Task brief: From the entries, return every line where the string "rewrite" shows up.

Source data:
════
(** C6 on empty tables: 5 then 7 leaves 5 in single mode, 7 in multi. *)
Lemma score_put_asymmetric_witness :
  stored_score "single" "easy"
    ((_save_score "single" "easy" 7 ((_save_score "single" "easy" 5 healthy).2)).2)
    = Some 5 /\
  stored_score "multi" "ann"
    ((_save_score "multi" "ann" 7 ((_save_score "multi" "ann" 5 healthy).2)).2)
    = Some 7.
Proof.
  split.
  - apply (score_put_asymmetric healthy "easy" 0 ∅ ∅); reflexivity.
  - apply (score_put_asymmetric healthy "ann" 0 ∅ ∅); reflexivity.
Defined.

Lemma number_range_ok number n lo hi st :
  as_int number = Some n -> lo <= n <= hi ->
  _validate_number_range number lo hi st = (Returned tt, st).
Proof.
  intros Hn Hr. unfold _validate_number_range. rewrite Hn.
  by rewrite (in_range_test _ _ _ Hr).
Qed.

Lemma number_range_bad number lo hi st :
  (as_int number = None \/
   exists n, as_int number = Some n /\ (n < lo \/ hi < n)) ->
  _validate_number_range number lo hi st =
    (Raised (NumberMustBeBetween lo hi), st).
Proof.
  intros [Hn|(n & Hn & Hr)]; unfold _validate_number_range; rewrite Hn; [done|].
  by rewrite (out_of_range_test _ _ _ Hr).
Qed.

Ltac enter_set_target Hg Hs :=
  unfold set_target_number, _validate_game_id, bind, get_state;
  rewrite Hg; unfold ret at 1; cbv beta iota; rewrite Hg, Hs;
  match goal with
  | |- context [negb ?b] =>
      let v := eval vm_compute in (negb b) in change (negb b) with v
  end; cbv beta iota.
════
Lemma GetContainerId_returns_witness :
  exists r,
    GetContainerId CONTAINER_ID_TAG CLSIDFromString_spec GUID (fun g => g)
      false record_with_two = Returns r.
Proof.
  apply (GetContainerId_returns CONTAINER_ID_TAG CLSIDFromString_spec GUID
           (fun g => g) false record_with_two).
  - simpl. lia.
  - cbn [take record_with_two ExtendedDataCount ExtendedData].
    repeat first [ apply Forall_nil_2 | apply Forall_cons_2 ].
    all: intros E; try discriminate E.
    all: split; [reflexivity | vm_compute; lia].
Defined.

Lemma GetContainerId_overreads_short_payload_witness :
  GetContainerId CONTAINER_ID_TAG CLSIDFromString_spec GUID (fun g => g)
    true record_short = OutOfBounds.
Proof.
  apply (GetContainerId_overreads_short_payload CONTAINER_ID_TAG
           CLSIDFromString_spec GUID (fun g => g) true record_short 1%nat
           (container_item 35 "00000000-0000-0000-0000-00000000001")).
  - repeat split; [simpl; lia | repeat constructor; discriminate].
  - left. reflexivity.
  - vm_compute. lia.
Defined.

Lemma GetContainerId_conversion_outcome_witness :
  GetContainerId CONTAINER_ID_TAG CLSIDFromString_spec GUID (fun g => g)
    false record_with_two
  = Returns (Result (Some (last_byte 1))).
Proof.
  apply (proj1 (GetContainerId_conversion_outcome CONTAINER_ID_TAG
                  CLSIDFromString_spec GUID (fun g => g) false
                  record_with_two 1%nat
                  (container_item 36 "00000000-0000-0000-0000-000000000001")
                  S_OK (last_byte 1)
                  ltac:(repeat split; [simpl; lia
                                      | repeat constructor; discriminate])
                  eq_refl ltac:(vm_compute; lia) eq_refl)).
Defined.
════
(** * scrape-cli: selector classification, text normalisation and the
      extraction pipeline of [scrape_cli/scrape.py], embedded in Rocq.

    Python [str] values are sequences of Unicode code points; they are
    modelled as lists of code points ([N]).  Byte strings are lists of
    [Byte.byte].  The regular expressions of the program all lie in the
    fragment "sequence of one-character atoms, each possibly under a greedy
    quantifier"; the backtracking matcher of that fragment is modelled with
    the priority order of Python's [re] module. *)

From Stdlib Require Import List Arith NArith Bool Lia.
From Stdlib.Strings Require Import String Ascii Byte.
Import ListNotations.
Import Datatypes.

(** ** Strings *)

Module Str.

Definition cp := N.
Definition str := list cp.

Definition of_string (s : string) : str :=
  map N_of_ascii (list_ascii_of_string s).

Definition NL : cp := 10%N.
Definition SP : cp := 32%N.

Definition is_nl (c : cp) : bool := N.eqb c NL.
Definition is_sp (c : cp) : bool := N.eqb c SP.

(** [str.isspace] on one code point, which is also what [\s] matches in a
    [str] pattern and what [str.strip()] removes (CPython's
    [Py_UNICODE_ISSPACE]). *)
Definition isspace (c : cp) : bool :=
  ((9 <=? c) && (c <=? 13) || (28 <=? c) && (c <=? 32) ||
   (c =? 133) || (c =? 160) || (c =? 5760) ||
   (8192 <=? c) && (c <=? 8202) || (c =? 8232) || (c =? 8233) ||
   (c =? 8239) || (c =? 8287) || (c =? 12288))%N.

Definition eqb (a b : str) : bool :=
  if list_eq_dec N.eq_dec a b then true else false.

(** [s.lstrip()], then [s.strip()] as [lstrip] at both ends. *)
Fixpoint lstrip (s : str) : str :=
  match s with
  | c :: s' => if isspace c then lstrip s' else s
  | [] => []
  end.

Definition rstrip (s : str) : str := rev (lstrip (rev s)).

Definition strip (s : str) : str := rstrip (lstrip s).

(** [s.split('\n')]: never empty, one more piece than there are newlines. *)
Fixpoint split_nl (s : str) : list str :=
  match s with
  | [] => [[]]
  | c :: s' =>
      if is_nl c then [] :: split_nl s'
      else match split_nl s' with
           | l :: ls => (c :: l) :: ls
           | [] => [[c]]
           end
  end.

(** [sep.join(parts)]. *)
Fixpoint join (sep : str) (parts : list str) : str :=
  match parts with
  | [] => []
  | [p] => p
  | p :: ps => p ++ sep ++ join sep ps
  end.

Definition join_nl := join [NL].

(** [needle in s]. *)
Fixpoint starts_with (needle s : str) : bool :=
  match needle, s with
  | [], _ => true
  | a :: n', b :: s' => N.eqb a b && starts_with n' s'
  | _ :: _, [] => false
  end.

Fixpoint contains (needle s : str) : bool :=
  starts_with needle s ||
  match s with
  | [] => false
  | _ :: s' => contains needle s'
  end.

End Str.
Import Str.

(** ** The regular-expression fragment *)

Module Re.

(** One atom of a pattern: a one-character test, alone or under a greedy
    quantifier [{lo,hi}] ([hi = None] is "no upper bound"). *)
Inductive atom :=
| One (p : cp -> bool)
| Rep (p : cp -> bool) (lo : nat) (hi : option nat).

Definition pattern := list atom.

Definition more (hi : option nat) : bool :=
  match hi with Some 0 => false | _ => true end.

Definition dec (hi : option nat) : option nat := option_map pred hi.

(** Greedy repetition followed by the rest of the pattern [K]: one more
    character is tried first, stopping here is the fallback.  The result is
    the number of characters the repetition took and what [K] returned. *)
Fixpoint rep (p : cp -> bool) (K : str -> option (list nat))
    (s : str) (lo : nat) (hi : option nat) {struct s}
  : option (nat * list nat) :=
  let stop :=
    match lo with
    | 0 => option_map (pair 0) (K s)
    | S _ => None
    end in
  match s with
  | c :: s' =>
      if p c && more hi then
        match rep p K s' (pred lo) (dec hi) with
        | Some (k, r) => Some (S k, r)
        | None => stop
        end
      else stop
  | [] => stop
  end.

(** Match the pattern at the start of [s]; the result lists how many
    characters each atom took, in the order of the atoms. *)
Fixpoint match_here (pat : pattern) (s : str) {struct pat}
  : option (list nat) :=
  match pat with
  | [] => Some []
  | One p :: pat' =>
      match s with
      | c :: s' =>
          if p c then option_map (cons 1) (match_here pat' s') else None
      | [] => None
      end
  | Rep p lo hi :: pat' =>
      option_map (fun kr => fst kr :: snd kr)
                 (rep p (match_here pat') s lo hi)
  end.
════
Task response:
  intros Hn Hr. unfold _validate_number_range. rewrite Hn.
  by rewrite (in_range_test _ _ _ Hr).
  intros [Hn|(n & Hn & Hr)]; unfold _validate_number_range; rewrite Hn; [done|].
  by rewrite (out_of_range_test _ _ _ Hr).
  rewrite Hg; unfold ret at 1; cbv beta iota; rewrite Hg, Hs;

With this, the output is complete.